Banking On Patient Control

June 24, 2011
Judah Thornewill Most health information exchange efforts employ a distributed model, with data passed between providers' systems. But a few

Judah Thornewill
Most health information exchange efforts employ a distributed model, with data passed between providers' systems. But a few regions are experimenting with a different approach: the creation of centralized health record banks (HRBs).

Health authorities in Oregon and Washington have received grant funding to establish HRB pilot projects, and Louisville, Ky., is establishing a regional HRB.

Some state health IT officials in Washington state are skeptical the distributed model of building interfaces between provider data silos will work. “To be frank, we don't think that's sustainable or feasible,” says Juan Alaniz, manager of the HRB project for the Washington State Health Care Authority in Olympia. “We think the real change will come from consumers having control over their healthcare information and sharing it with whomever they want to. The health record bank could be the disruptive technology to change the paradigm.”

The state of Washington has allocated $3.4 million for pilot projects in several communities, some involving large hospital systems. The state plans to select the pilots this summer and have the first HRBs in operation by February 2009.

Alaniz says hospitals plan to offer their patients personal health records (PHRs) that tie directly to the HRB. Some may build on work already done in the Bellingham, Wash., region on a Web-based PHR called My Shared Care Plan.

“Rather than build interfaces to other healthcare providers,” Alaniz says, “they can just build one interface to connect to the bank.”

Last year, Oregon got a $5.5 million federal grant to begin development of an HRB for the 400,000 clients of the Oregon Health Plan, the state's Medicaid system.

“Like 99.9 percent of the healthcare system, we are dealing with fragmented data sources, and the information that clinicians need is not available to them as Oregon Health Plan clients move between multiple places for care,” says Greg Wenneson, project manager for the Health Record Bank of Oregon.

Launched in October 2007, the project's concept is to build a data warehouse so that clinicians can access their patients' records via the Web. The patients would retain control over who could see the information and any secondary uses of their data.

The CIOs of several large hospitals are on the project steering committee, and Wenneson describes them as enthusiastic.
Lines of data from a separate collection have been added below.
(** *** [String.prototype.replace] with a global pattern that matches one
    literal string *)

(** [GetSubstitution] for a match without capture groups: [$$] is a dollar
    sign, [$&] the matched text, [$`] the text before the match and [$']
    the text after it; any other [$] stands for itself. *)
Fixpoint getSubstitution (matched before after repl : string) : string :=
  match repl with
  | EmptyString => ""
  | String c tl =>
      if Ascii.eqb c "$" then
        match tl with
        | String d r =>
            if Ascii.eqb d "$" then String "$" (getSubstitution matched before after r)
            else if Ascii.eqb d "&" then matched ++ getSubstitution matched before after r
            else if Ascii.eqb d "`" then before ++ getSubstitution matched before after r
            else if Ascii.eqb d "'" then after ++ getSubstitution matched before after r
            else String c (getSubstitution matched before after tl)
        | EmptyString => String c ""
        end
      else String c (getSubstitution matched before after tl)
  end.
Technology is not their primary concern, he says, describing privacy and security policies as more problematic. But perhaps the most difficult question is how to make the system patient-centric. With many HIEs, the exchange is between organizations, and the patients are passive. The question is how engaged are the patients going to be. “If the patient does nothing, what do we have?” Wenneson asks.
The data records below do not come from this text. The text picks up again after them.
(** Claim C1: the code departs from it.  [RecordProfileVisit] writes
    two keys: [visitor:<visit>], which expires after 5 minutes, and the
    member <visit> of the set [visitors:<owner>], which does not expire.
    [GetActiveUserCount] is the cardinality of that set.  So once 5
    minutes have passed without any renewal the presence entry of the
    visit is gone, and the visit is still counted: on a store that had no
    [visitors:<owner>] set before the visit, the count is 1 and not 0. *)
Theorem visit_counted_after_expiry now later uuid userID ip ua ref vu w w1 :
  rfail (redis w) = [] ->
  rdata (redis w) !! visitors_key userID = None ->
  RecordProfileVisit now uuid userID ip ua ref vu w = (Ok uuid, w1) ->
  Add now (5 * Minute) <= later ->
  lookup_live later (visitor_key uuid) (redis w1) = None
  /\ fst (GetActiveUserCount later userID w1) = Ok 1.
Proof.
  intros Hup Hnone Hrec Hlater.
  pose proof (visitor_key_ne uuid userID) as Hne.
  unfold RecordProfileVisit in Hrec.
  destruct (on_db _ w) as [r0 w0] eqn:Hdb.
  assert (Hr0 : redis w0 = redis w).
  { unfold on_db in Hdb. destruct (sqlx.InsertVisit _ _). inversion Hdb. reflexivity. }
  destruct r0 as [[]|e]; [|discriminate].
  fold (visitor_key uuid) (visitors_key userID) in Hrec.
  unfold on_redis, Set_, AddToSet, request, lookup_live in Hrec.
  rewrite Hr0, Hup in Hrec. simpl in Hrec.
  rewrite lookup_insert_ne in Hrec by assumption. rewrite Hnone in Hrec.
  simpl in Hrec. inversion Hrec; subst; clear Hrec.
  unfold GetActiveUserCount, on_redis, GetSetSize, request, lookup_live. simpl.
  fold (visitors_key userID).
  rewrite lookup_insert_ne by congruence. rewrite !lookup_insert_eq. simpl.
  unfold live. simpl. destruct (Z.ltb_spec later (Add now (5 * Minute))); [lia|].
  split; [reflexivity|].
  change (Ok (Z.of_nat (size ({[uuid]} : gset string))) = Ok 1).
  rewrite size_singleton. reflexivity.
Qed.

Lemma visit_counted_after_expiry_witness :
  lookup_live (300 * Second) (visitor_key id_V1)
    (redis (snd (RecordProfileVisit 0 id_V1 id_U "10.0.0.1" "agent" "ref" None empty_world)))
  = None
  /\ fst (GetActiveUserCount (300 * Second) id_U
            (snd (RecordProfileVisit 0 id_V1 id_U "10.0.0.1" "agent" "ref" None empty_world)))
     = Ok 1.
Proof.
  apply (visit_counted_after_expiry 0 (300 * Second) id_V1 id_U "10.0.0.1" "agent" "ref"
           None empty_world);
    [reflexivity | reflexivity | reflexivity | vm_compute; discriminate].
Defined.

Lemma RenewVisitorActivity_data now visitID w :
  redis_answers w ->
  fst (RenewVisitorActivity now visitID w) = Ok tt
  /\ rdata (redis (snd (RenewVisitorActivity now visitID w)))
     = <[visitor_key visitID := presence_entry now]> (rdata (redis w))
  /\ rpublished (redis (snd (RenewVisitorActivity now visitID w))) = rpublished (redis w)
  /\ rfail (redis (snd (RenewVisitorActivity now visitID w)))
     = snd (next_fault (rfail (redis w))).
Proof.
  unfold redis_answers, RenewVisitorActivity, on_redis, Set_, request.
  fold (visitor_key visitID).
  destruct (next_fault (rfail (redis w))) as [f fs]. simpl. intros ->. simpl.
  repeat split.
Qed.

(** Claim C7, amended.  While Redis answers, [RenewVisitorActivity] at
    [now] succeeds and sets [visitor:<visit>] to the value 1 expiring at
    [now] + 5 minutes, whether or not the entry was there: the entry is
    found at every instant before that expiry and at none from it on.
    The call is idempotent: a renewal after a renewal leaves the store as
    the single later renewal does.  An entry that had expired, or was
    never written, is created anew. *)
Theorem RenewVisitorActivity_resets_expiry now visitID w :
  redis_answers w ->
  let w1 := snd (RenewVisitorActivity now visitID w) in
  fst (RenewVisitorActivity now visitID w) = Ok tt
  /\ rdata (redis w1) = <[visitor_key visitID := presence_entry now]> (rdata (redis w))
  /\ (forall later, later < Add now (5 * Minute) ->
        lookup_live later (visitor_key visitID) (redis w1) = Some (presence_entry now))
  /\ (forall later, Add now (5 * Minute) <= later ->
        lookup_live later (visitor_key visitID) (redis w1) = None)
  /\ (forall again, redis_answers w1 ->
        rdata (redis (snd (RenewVisitorActivity again visitID w1)))
        = rdata (redis (snd (RenewVisitorActivity again visitID w)))).
Proof.
  intros Hup. cbv zeta.
  destruct (RenewVisitorActivity_data now visitID w Hup) as (Hok & Hdata & _ & _).
  split; [exact Hok|]. split; [exact Hdata|].
  split; [|split].
  - intros later Hlt. unfold lookup_live. rewrite Hdata, lookup_insert_eq.
    unfold live, presence_entry. simpl.
    destruct (Z.ltb_spec later (Add now (5 * Minute))); [reflexivity | lia].
  - intros later Hge. unfold lookup_live. rewrite Hdata, lookup_insert_eq.
    unfold live, presence_entry. simpl.
    destruct (Z.ltb_spec later (Add now (5 * Minute))); [lia | reflexivity].
  - intros again Hup1.
    destruct (RenewVisitorActivity_data again visitID _ Hup1) as (_ & Hd1 & _ & _).
    destruct (RenewVisitorActivity_data again visitID w Hup) as (_ & Hd2 & _ & _).
    rewrite Hd1, Hd2, Hdata. apply insert_insert_eq.
Qed.

Lemma RenewVisitorActivity_resets_expiry_witness :
  fst (RenewVisitorActivity (60 * Second) id_V1 world_with_visit_V1) = Ok tt
  /\ lookup_live (359 * Second) (visitor_key id_V1)
       (redis (snd (RenewVisitorActivity (60 * Second) id_V1 world_with_visit_V1)))
     = Some (presence_entry (60 * Second)).
Proof.
  destruct (RenewVisitorActivity_resets_expiry (60 * Second) id_V1 world_with_visit_V1)
    as (Hok & _ & Hlive & _); [reflexivity|].
  split; [exact Hok|]. apply Hlive. reflexivity.
Defined.

Lemma renew_resurrects_expired_entry : ~ renew_leaves_expired_entry_absent.
Proof.
  intros H.
  destruct (H (300 * Second) id_V1 world_with_visit_V1) as [_ Habsent];
    [reflexivity | reflexivity |].
  vm_compute in Habsent. discriminate Habsent.
Qed.

End Presence.

(** ** Refresh paths: the footprint of each service call *)

Lemma moved_refl w : moved false false false [] w w.
Proof. repeat split. unfold sent. rewrite app_nil_r. reflexivity. Qed.

Lemma moved_trans K1 P1 H1 l1 K2 P2 H2 l2 w1 w2 w3 :
  moved K1 P1 H1 l1 w1 w2 -> moved K2 P2 H2 l2 w2 w3 ->
  moved (K1 || K2) (P1 || P2) (H1 || H2) (l1 ++ l2) w1 w3.
Proof.
  unfold moved. intros (A & B & C & D & E) (A' & B' & C' & D' & E').
  repeat split.
  - intros F. apply orb_false_iff in F as [F1 F2]. rewrite A', A; auto.
  - intros F. apply orb_false_iff in F as [F1 F2]. rewrite B', B; auto.
  - intros F. apply orb_false_iff in F as [F1 F2]. rewrite C', C; auto.
  - rewrite D', D, app_assoc. reflexivity.
  - congruence.
Qed.

Lemma moved_weaken (K P H : bool) w w' :
  moved false false false [] w w' -> moved K P H [] w w'.
Proof.
  intros (A & B & C & D & E). repeat split; auto.
Qed.

Lemma moved_intro w w' :
  keyspace w' = keyspace w -> published w' = published w -> history w' = history w ->
  sent w' = sent w -> provider w' = provider w ->
  moved false false false [] w w'.
Proof.
  intros A B C D E. repeat split; auto. rewrite D, app_nil_r. reflexivity.
Qed.

Lemma moved_log msg w : moved false false false [] w (log msg w).
Proof. apply moved_intro; reflexivity. Qed.

Lemma moved_log_err msg e w : moved false false false [] w (log_err msg e w).
Proof. apply moved_intro; reflexivity. Qed.

Lemma moved_log_if_err {A} msg (r : result A) w :
  moved false false false [] w (log_if_err msg r w).
Proof. destruct r; apply moved_intro; reflexivity. Qed.

Lemma healthy_log msg w : healthy w -> healthy (log msg w).
Proof. exact (fun H => H). Qed.

Lemma healthy_log_err msg e w : healthy w -> healthy (log_err msg e w).
Proof. exact (fun H => H). Qed.

Lemma healthy_log_if_err {A} msg (r : result A) w :
  healthy w -> healthy (log_if_err msg r w).
Proof. destruct r; exact (fun H => H). Qed.

(** *** Statements and requests *)

Lemma statement_tracks {A} uuids (k : sqlx.DB -> result A * sqlx.DB) d :
  (forall d', sqlx.tracks (snd (k d')) = sqlx.tracks d') ->
  sqlx.tracks (snd (sqlx.statement uuids d k)) = sqlx.tracks d.
Proof.
  intros Hk. unfold sqlx.statement.
  destruct (next_fault (sqlx.dbfail d)) as [[] fs]; simpl; [reflexivity|].
  destruct (forallb sqlx.uuid_in uuids); [|reflexivity].
  rewrite Hk. reflexivity.
Qed.

Lemma statement_dbfail {A} uuids (k : sqlx.DB -> result A * sqlx.DB) d :
  sqlx.dbfail d = [] ->
  (forall d', sqlx.dbfail (snd (k d')) = sqlx.dbfail d') ->
  sqlx.dbfail (snd (sqlx.statement uuids d k)) = [].
Proof.
  intros Hd Hk. unfold sqlx.statement. rewrite Hd. simpl.
  destruct (forallb sqlx.uuid_in uuids); [|reflexivity].
  rewrite Hk. reflexivity.
Qed.

Lemma GetContext_tracks {R} (table : sqlx.DB -> list R) uuids p d :
  sqlx.tracks (snd (sqlx.GetContext table uuids p d)) = sqlx.tracks d.
Proof.
  unfold sqlx.GetContext. apply statement_tracks. intros d'.
  destruct (find p (table d')); reflexivity.
Qed.

Lemma GetContext_dbfail {R} (table : sqlx.DB -> list R) uuids p d :
  sqlx.dbfail d = [] ->
  sqlx.dbfail (snd (sqlx.GetContext table uuids p d)) = [].
Proof.
  intros Hd. unfold sqlx.GetContext. apply statement_dbfail; [exact Hd|]. intros d'.
  destruct (find p (table d')); reflexivity.
Qed.

Lemma on_db_moved {A} (f : sqlx.DB -> A * sqlx.DB) w :
  (forall d, sqlx.tracks (snd (f d)) = sqlx.tracks d) ->
  moved false false false [] w (snd (on_db f w)).
Proof.
  intros Hf. unfold on_db. specialize (Hf (db w)).
  destruct (f (db w)) as [a d]. simpl in *.
  apply moved_intro; unfold keyspace, published, history, sent, provider;
    simpl; rewrite ?Hf; reflexivity.
Qed.

Lemma on_db_moved_history {A} (f : sqlx.DB -> A * sqlx.DB) w :
  moved false false true [] w (snd (on_db f w)).
Proof.
  unfold on_db. destruct (f (db w)) as [a d]. simpl.
  repeat split; try discriminate. unfold sent. simpl. rewrite app_nil_r. reflexivity.
Qed.

Lemma on_db_healthy {A} (f : sqlx.DB -> A * sqlx.DB) w :
  (sqlx.dbfail (db w) = [] -> sqlx.dbfail (snd (f (db w))) = []) ->
  healthy w -> healthy (snd (on_db f w)).
Proof.
  intros Hf [Hr Hd]. unfold on_db. specialize (Hf Hd).
  destruct (f (db w)) as [a d]. simpl in *. split; assumption.
Qed.

Lemma request_readonly {A} (k : RedisClient -> result A * RedisClient) r :
  (forall r', rdata (snd (k r')) = rdata r' /\ rpublished (snd (k r')) = rpublished r') ->
  rdata (snd (request r k)) = rdata r /\ rpublished (snd (request r k)) = rpublished r.
Proof.
  intros Hk. unfold request.
  destruct (next_fault (rfail r)) as [[] fs]; simpl; [split; reflexivity|].
  destruct (Hk {| rdata := rdata r; rpublished := rpublished r; rsubs := rsubs r;
                  rfail := fs |}) as [H1 H2].
  simpl in *. split; assumption.
Qed.

Lemma request_rfail {A} (k : RedisClient -> result A * RedisClient) r :
  rfail r = [] ->
  (forall r', rfail (snd (k r')) = rfail r') ->
  rfail (snd (request r k)) = [].
Proof.
  intros Hr Hk. unfold request. rewrite Hr. simpl. rewrite Hk. reflexivity.
Qed.

Lemma on_redis_moved {A} (f : RedisClient -> A * RedisClient) w :
  (forall r, rdata (snd (f r)) = rdata r /\ rpublished (snd (f r)) = rpublished r) ->
  moved false false false [] w (snd (on_redis f w)).
Proof.
  intros Hf. unfold on_redis. specialize (Hf (redis w)).
  destruct (f (redis w)) as [a r]. simpl in *. destruct Hf as [Hd Hp].
  apply moved_intro; unfold keyspace, published, history, sent, provider;
    simpl; rewrite ?Hd, ?Hp; reflexivity.
Qed.

Lemma on_redis_healthy {A} (f : RedisClient -> A * RedisClient) w :
  (rfail (redis w) = [] -> rfail (snd (f (redis w))) = []) ->
  healthy w -> healthy (snd (on_redis f w)).
Proof.
  intros Hf [Hr Hd]. unfold on_redis. specialize (Hf Hr).
  destruct (f (redis w)) as [a r]. simpl in *. split; assumption.
Qed.

Lemma Get_readonly now key r :
  rdata (snd (Get now key r)) = rdata r /\ rpublished (snd (Get now key r)) = rpublished r.
Proof.
  unfold Get. apply request_readonly. intros r'.
  destruct (lookup_live now key r') as [[[v|s] x]|]; split; reflexivity.
Qed.

Lemma Get_rfail now key r : rfail r = [] -> rfail (snd (Get now key r)) = [].
Proof.
  intros Hr. unfold Get. apply request_rfail; [exact Hr|]. intros r'.
  destruct (lookup_live now key r') as [[[v|s] x]|]; reflexivity.
Qed.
Perhaps furthest along is Louisville, Ky., where after a two-year research process, a nonprofit consortium is in the final stages of approving a business plan for the Louisville Health Information Exchange (LouHIE), based on an HRB.
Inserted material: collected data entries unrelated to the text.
(** * google.genai.types: a shallow embedding of the typed value model

    The development follows [google/genai/types.py]: the [Part] value and
    its constructors, the [text] accessor of [GenerateContentResponse], the
    job-state literal lists with the [has_ended] / [has_succeeded]
    properties of [TuningJob], and the reference-image constructors.  The
    request paths of the [batches] and [caches] modules, whose code is not
    part of the sources at hand, are modelled separately at the end. *)

From Stdlib Require Import ZArith QArith.
From Stdlib Require Import Strings.Byte Strings.Ascii Strings.String.
From stdpp Require Import base option list strings pretty gmap.

Local Open Scope string_scope.

(** ** Python results and exceptions *)

(** The exceptions raised by [types.py]. *)
Inductive PyException : Type :=
  | ValueError (msg : string)
  | RuntimeError (msg : string).

Definition exception_message (e : PyException) : string :=
  match e with
  | ValueError msg => msg
  | RuntimeError msg => msg
  end.

(** A call either returns a value or raises. *)
Inductive Result (A : Type) : Type :=
  | Return (a : A)
  | Raise (e : PyException).
Arguments Return {A} a.
Arguments Raise {A} e.

Definition raises {A} (r : Result A) : bool :=
  match r with
  | Return _ => false
  | Raise _ => true
  end.

(** [ValueError] is how the library signals a locally detected invalid
    argument. *)
Definition is_invalid_argument (e : PyException) : bool :=
  match e with
  | ValueError _ => true
  | RuntimeError _ => false
  end.

(** [bytes] *)
Definition bytes := list byte.

(** Values of type [Any] found in [dict[str, Any]] fields. *)
#[warnings="-register-all"] Inductive PyValue : Type :=
  | PyNone
  | PyBool (b : bool)
  | PyInt (z : Z)
  | PyStr (s : string)
  | PyBytes (b : bytes)
  | PyList (l : list PyValue)
  | PyDict (d : gmap string PyValue).

(** ** The payload models of a [Part] *)

Record VideoMetadata := {
  vm_end_offset : option string;
  vm_start_offset : option string;
}.

Record CodeExecutionResult := {
  cer_outcome : option string;
  cer_output : option string;
}.

Record ExecutableCode := {
  ec_code : option string;
  ec_language : option string;
}.

Record FileData := {
  fd_file_uri : option string;
  fd_mime_type : option string;
}.

Record FunctionCall := {
  fc_args : option (gmap string PyValue);
  fc_name : option string;
}.

Record FunctionResponse := {
  fr_name : option string;
  fr_response : option (gmap string PyValue);
}.

Record Blob := {
  blob_data : option bytes;
  blob_mime_type : option string;
}.

(** ** [Part] *)

(** The fields in declaration order; every one is [Optional] with default
    [None]. *)
Record Part := {
  video_metadata : option VideoMetadata;
  code_execution_result : option CodeExecutionResult;
  executable_code : option ExecutableCode;
  file_data : option FileData;
  function_call : option FunctionCall;
  function_response : option FunctionResponse;
  inline_data : option Blob;
  text : option string;
}.

(** [Part(...)] with keyword arguments.  The class body declares eight
    optional fields and no validator, so the pydantic constructor only
    checks each keyword against its annotation (which the field types
    above already impose) and stores it; an omitted keyword is the [None]
    default. *)
Definition Part_init
    (video_metadata : option VideoMetadata)
    (code_execution_result : option CodeExecutionResult)
    (executable_code : option ExecutableCode)
    (file_data : option FileData)
    (function_call : option FunctionCall)
    (function_response : option FunctionResponse)
    (inline_data : option Blob)
    (text : option string) : Result Part :=
  Return {| video_metadata := video_metadata;
            code_execution_result := code_execution_result;
            executable_code := executable_code;
            file_data := file_data;
            function_call := function_call;
            function_response := function_response;
            inline_data := inline_data;
            text := text |}.

Definition is_set {A} (o : option A) : nat :=
  match o with
  | Some _ => 1
  | None => 0
  end.

(** How many variant fields of a part hold a value. *)
Definition populated_count (p : Part) : nat :=
  is_set (video_metadata p) + is_set (code_execution_result p)
  + is_set (executable_code p) + is_set (file_data p)
  + is_set (function_call p) + is_set (function_response p)
  + is_set (inline_data p) + is_set (text p).

(** The number of populated fields other than [text]. *)
Definition non_text_count (p : Part) : nat :=
  is_set (video_metadata p) + is_set (code_execution_result p)
  + is_set (executable_code p) + is_set (file_data p)
  + is_set (function_call p) + is_set (function_response p)
  + is_set (inline_data p).

(** A part with only its text field populated. *)
Definition is_text_only (p : Part) : Prop :=
  non_text_count p = 0 ∧ is_Some (text p).

(** A part with some field other than [text] populated. *)
Definition has_non_text_field (p : Part) : Prop :=
  non_text_count p ≠ 0.

(** The names of the fields other than [text]. *)
Definition non_text_fields : list string :=
  [ "video_metadata"; "code_execution_result"; "executable_code";
    "file_data"; "function_call"; "function_response"; "inline_data" ].

(** In-order concatenation. *)
Definition join (l : list string) : string := foldr String.append "" l.

(** The text values of the parts that have one, in order. *)
Definition text_values (ps : list Part) : list string := omap text ps.


Definition Part_from_text (text : string) : Result Part :=
  Part_init None None None None None None None (Some text).

Definition Part_from_bytes (data : bytes) (mime_type : string) : Result Part :=
  let inline_data := {| blob_data := Some data; blob_mime_type := Some mime_type |} in
  Part_init None None None None None None (Some inline_data) None.






(** ** [BaseModel.dict()] on a part *)

Definition dump_str (o : option string) : PyValue := from_option PyStr PyNone o.

Definition dump_model {A} (dump : A → PyValue) (o : option A) : PyValue :=
  from_option dump PyNone o.

Definition VideoMetadata_dict (v : VideoMetadata) : PyValue :=
  PyDict (<["end_offset" := dump_str (vm_end_offset v)]>
         (<["start_offset" := dump_str (vm_start_offset v)]> ∅)).

Definition CodeExecutionResult_dict (v : CodeExecutionResult) : PyValue :=
  PyDict (<["outcome" := dump_str (cer_outcome v)]>
         (<["output" := dump_str (cer_output v)]> ∅)).

Definition ExecutableCode_dict (v : ExecutableCode) : PyValue :=
  PyDict (<["code" := dump_str (ec_code v)]>
         (<["language" := dump_str (ec_language v)]> ∅)).

Definition FileData_dict (v : FileData) : PyValue :=
  PyDict (<["file_uri" := dump_str (fd_file_uri v)]>
         (<["mime_type" := dump_str (fd_mime_type v)]> ∅)).

Definition FunctionCall_dict (v : FunctionCall) : PyValue :=
  PyDict (<["args" := dump_model PyDict (fc_args v)]>
         (<["name" := dump_str (fc_name v)]> ∅)).

Definition FunctionResponse_dict (v : FunctionResponse) : PyValue :=
  PyDict (<["name" := dump_str (fr_name v)]>
         (<["response" := dump_model PyDict (fr_response v)]> ∅)).

Definition Blob_dict (v : Blob) : PyValue :=
  PyDict (<["data" := dump_model PyBytes (blob_data v)]>
         (<["mime_type" := dump_str (blob_mime_type v)]> ∅)).

(** All items of [part.dict()], in field order. *)
Definition Part_items (part : Part) : list (string * PyValue) :=
  [ ("video_metadata", dump_model VideoMetadata_dict (video_metadata part));
    ("code_execution_result", dump_model CodeExecutionResult_dict (code_execution_result part));
    ("executable_code", dump_model ExecutableCode_dict (executable_code part));
    ("file_data", dump_model FileData_dict (file_data part));
    ("function_call", dump_model FunctionCall_dict (function_call part));
    ("function_response", dump_model FunctionResponse_dict (function_response part));
    ("inline_data", dump_model Blob_dict (inline_data part));
    ("text", dump_str (text part)) ].

(** [part.dict(exclude=...).items()] *)
Definition Part_dict (part : Part) (exclude : list string) : list (string * PyValue) :=
  filter (λ item, item.1 ∉ exclude) (Part_items part).

(** [value is not None] *)
Definition is_not_None (value : PyValue) : bool :=
  match value with
  | PyNone => false
  | _ => true
  end.

(** ** [Content], [Candidate], [GenerateContentResponse] *)

Record Content := {
  parts : option (list Part);
  role : option string;
}.

(** Of the candidate only [content] is read below; the scalar fields are
    kept, the metadata sub-models are left out. *)
Record Candidate := {
  content : option Content;
  finish_message : option string;
  token_count : option Z;
  finish_reason : option string;
  index : option Z;
}.

(** [prompt_feedback], [usage_metadata] and [parsed] are not read by the
    [text] property and are left out. *)
Record GenerateContentResponse := {
  candidates : option (list Candidate);
  model_version : option string;
}.

(** The message of the [ValueError] of the [text] property; the source
    appends the repr of the offending part, which is not modelled. *)
Definition text_only_error (field_name : string) : PyException :=
  ValueError ("GenerateContentResponse.text only supports text parts, but got"
              +:+ " " +:+ field_name +:+ " part").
LouHIE's business plan calls for selecting a vendor to work with in the fall 2008, piloting a project in the second quarter of 2009, and building out the system in 2010.

The biggest challenge is to get members of the public to sign up for the free records at their doctors' offices, says Judah Thornewill, director of the Center for Collaborative Communities at the University of Louisville and LouHIE's acting executive director. “CIOs and practitioners tell us the health record bank can't have less than 50 percent of patients in it. We need a majority, they say, or it becomes more trouble than it's worth to fit it into their work flow.”

LouHIE will also work on a method to extract the data it has permission to collect from hospital computer systems, Thornewill says. “The hospital CIOs understand how complex this is and they were skeptical that we could achieve this vision without a number of years of work.” They are having a hard enough time just integrating the different levels of technology they have within their own organizations, he adds.

That is why LouHIE's plan is to start with something it perceives as manageable, such as medication data reconciliation, and to work to get 70 to 80 percent of the patients in the area enrolled, then expand the features slowly from there. “What clinicians say they want is Web access to a patient clinical summary, with information on medications and allergies,” he says. “It's a deal-killer if they are not proponents, but if that medication information and clinical summary fits into their work flow and only takes another 20 seconds to do it, we think that will fly.”